> **WHAT IS EXPECTED**: Show each line of the entries below in which the word "withBusy" appears.

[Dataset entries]
+---+
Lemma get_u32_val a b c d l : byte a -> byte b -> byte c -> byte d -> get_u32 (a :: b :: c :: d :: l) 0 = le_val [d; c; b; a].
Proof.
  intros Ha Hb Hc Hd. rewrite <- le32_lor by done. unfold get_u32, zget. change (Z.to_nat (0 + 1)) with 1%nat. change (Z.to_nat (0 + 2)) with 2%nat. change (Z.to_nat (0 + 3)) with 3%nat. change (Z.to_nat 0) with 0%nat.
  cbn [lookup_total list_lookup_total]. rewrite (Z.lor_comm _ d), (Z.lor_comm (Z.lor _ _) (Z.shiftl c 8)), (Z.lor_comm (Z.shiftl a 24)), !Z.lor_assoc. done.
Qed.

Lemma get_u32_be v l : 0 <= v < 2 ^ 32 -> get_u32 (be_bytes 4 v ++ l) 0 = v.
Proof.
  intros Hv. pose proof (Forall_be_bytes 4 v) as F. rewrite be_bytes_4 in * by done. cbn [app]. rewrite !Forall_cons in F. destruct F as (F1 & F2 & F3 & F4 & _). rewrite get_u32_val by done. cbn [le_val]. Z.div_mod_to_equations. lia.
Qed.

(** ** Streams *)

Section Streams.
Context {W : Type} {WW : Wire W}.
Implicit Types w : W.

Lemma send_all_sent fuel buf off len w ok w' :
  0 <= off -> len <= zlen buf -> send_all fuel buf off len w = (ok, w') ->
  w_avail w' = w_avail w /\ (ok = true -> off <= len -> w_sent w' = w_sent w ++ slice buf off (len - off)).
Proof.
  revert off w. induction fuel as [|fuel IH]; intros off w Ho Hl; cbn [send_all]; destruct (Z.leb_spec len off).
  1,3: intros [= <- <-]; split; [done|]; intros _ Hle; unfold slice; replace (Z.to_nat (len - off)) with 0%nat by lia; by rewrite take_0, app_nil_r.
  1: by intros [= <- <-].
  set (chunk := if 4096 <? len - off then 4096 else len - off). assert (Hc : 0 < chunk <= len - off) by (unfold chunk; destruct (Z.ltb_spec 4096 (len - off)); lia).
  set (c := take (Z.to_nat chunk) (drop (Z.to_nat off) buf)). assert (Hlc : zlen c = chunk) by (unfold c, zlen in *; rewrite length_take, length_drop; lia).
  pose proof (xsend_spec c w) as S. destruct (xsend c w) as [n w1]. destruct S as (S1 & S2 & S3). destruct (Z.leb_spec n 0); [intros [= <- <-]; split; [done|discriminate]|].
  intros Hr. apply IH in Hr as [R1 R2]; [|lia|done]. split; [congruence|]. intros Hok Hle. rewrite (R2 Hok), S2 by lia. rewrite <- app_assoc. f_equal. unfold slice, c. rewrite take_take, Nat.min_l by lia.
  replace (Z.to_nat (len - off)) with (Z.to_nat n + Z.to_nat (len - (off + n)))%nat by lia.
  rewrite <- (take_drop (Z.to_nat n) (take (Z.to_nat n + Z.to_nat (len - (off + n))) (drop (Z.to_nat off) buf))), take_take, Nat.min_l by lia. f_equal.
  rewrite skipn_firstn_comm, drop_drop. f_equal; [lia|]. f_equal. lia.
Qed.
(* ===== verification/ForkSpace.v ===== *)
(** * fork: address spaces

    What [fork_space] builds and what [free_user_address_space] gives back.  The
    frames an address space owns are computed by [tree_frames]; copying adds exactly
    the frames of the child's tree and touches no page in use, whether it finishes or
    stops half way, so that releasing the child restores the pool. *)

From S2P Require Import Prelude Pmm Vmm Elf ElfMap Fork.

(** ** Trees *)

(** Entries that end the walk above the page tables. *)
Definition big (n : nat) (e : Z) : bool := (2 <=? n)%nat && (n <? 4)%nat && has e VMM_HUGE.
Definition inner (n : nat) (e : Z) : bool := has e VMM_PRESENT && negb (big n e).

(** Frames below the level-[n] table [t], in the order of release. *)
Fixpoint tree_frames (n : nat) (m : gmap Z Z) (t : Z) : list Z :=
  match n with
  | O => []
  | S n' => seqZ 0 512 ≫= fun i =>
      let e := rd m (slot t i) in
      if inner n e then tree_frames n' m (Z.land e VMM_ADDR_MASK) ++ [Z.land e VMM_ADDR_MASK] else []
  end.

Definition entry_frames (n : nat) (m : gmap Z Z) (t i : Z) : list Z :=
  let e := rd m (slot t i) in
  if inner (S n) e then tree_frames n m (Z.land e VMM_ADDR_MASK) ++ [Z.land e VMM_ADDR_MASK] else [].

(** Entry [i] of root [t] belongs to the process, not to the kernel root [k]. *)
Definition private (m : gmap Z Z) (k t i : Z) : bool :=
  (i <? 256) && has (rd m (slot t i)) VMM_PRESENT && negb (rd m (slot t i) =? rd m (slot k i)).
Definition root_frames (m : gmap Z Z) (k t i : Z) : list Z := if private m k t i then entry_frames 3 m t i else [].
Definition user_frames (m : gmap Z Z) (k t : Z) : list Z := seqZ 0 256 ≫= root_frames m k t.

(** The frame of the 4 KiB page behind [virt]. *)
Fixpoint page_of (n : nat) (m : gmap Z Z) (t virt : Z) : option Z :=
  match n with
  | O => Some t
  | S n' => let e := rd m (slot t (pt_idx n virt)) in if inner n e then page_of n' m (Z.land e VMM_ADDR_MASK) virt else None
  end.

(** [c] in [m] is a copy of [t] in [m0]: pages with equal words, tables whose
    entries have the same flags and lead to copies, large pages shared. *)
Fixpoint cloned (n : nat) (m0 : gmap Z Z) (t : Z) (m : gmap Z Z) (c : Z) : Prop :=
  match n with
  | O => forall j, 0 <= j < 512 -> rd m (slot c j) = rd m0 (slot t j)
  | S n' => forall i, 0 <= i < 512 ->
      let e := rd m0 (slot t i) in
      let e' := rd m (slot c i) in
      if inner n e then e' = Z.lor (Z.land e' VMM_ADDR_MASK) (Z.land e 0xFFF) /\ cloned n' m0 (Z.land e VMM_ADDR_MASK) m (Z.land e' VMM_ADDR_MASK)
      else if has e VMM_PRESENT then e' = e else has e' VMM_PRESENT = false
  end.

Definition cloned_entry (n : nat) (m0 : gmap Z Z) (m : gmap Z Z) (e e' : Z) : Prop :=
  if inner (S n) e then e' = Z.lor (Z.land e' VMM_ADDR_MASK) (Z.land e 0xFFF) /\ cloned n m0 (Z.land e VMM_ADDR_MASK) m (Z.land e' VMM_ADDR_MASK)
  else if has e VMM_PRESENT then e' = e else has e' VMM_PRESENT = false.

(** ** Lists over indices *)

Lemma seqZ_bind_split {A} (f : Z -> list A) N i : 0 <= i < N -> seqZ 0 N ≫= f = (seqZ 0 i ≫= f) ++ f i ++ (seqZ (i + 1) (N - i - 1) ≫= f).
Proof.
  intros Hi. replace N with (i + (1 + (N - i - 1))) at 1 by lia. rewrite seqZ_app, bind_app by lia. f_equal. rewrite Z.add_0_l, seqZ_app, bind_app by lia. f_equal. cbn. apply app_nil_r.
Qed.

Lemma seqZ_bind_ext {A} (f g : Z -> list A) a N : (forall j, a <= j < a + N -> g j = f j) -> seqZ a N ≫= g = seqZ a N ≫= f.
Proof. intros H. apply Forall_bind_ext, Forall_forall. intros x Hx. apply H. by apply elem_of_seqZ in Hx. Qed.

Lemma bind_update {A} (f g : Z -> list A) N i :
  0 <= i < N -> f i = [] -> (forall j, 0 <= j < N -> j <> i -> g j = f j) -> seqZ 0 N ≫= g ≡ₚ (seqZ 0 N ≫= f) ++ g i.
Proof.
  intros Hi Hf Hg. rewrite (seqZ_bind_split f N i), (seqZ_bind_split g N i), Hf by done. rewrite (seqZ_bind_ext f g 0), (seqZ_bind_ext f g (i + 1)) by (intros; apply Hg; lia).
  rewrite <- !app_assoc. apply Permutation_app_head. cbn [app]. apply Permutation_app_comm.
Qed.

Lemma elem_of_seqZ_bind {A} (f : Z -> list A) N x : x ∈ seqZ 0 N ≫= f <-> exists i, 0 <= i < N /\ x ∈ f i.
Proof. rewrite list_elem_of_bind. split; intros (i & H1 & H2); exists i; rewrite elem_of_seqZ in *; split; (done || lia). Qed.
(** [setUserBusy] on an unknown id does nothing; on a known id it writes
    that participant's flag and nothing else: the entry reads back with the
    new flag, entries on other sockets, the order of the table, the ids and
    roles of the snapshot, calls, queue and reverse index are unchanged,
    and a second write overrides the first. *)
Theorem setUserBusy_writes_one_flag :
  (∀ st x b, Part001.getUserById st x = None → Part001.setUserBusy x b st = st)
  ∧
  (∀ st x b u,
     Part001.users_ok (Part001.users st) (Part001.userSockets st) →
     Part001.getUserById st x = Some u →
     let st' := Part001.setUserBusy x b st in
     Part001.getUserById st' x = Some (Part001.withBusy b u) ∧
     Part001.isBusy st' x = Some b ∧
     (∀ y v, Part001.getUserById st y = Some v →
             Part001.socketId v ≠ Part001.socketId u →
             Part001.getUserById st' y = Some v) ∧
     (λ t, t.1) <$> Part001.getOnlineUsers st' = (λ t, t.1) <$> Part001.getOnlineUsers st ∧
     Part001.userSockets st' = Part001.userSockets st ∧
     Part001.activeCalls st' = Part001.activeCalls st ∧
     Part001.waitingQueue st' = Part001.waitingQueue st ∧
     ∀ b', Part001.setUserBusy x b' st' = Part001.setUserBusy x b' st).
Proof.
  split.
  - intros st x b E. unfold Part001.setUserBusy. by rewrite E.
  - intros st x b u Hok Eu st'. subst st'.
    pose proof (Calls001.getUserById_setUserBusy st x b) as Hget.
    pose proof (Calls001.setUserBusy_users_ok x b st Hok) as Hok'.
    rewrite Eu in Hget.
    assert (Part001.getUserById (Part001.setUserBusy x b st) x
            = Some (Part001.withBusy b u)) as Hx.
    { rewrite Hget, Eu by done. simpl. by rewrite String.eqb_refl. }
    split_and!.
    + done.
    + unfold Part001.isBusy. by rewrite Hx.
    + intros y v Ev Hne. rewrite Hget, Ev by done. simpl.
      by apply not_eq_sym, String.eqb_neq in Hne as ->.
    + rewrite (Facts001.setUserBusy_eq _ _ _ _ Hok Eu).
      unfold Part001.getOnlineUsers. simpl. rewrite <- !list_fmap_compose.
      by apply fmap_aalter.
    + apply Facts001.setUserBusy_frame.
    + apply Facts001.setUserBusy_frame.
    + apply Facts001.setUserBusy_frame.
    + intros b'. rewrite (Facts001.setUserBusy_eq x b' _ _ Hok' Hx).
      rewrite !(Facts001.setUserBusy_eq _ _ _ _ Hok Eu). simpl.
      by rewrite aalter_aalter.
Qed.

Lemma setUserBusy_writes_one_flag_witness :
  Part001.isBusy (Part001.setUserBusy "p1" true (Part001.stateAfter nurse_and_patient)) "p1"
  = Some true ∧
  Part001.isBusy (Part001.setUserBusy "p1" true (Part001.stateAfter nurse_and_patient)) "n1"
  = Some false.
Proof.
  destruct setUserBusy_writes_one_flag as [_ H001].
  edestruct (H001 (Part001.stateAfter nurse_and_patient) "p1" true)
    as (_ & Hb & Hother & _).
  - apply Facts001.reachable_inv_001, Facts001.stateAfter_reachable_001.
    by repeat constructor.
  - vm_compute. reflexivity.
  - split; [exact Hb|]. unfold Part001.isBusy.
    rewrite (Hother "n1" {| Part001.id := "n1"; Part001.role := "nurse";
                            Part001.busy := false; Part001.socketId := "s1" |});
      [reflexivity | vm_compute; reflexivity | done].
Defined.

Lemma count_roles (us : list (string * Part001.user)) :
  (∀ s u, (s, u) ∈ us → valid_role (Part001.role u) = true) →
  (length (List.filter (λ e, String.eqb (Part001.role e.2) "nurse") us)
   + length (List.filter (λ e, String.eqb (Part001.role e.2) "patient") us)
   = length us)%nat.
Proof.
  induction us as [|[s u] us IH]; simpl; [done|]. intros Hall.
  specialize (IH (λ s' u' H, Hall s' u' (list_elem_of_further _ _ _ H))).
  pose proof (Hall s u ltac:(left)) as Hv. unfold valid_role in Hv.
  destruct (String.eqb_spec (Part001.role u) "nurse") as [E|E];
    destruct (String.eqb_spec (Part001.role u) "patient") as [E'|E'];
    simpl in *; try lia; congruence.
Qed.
+---+
> **TASK OUTPUT**:
     Part001.getUserById st' x = Some (Part001.withBusy b u) ∧
            = Some (Part001.withBusy b u)) as Hx.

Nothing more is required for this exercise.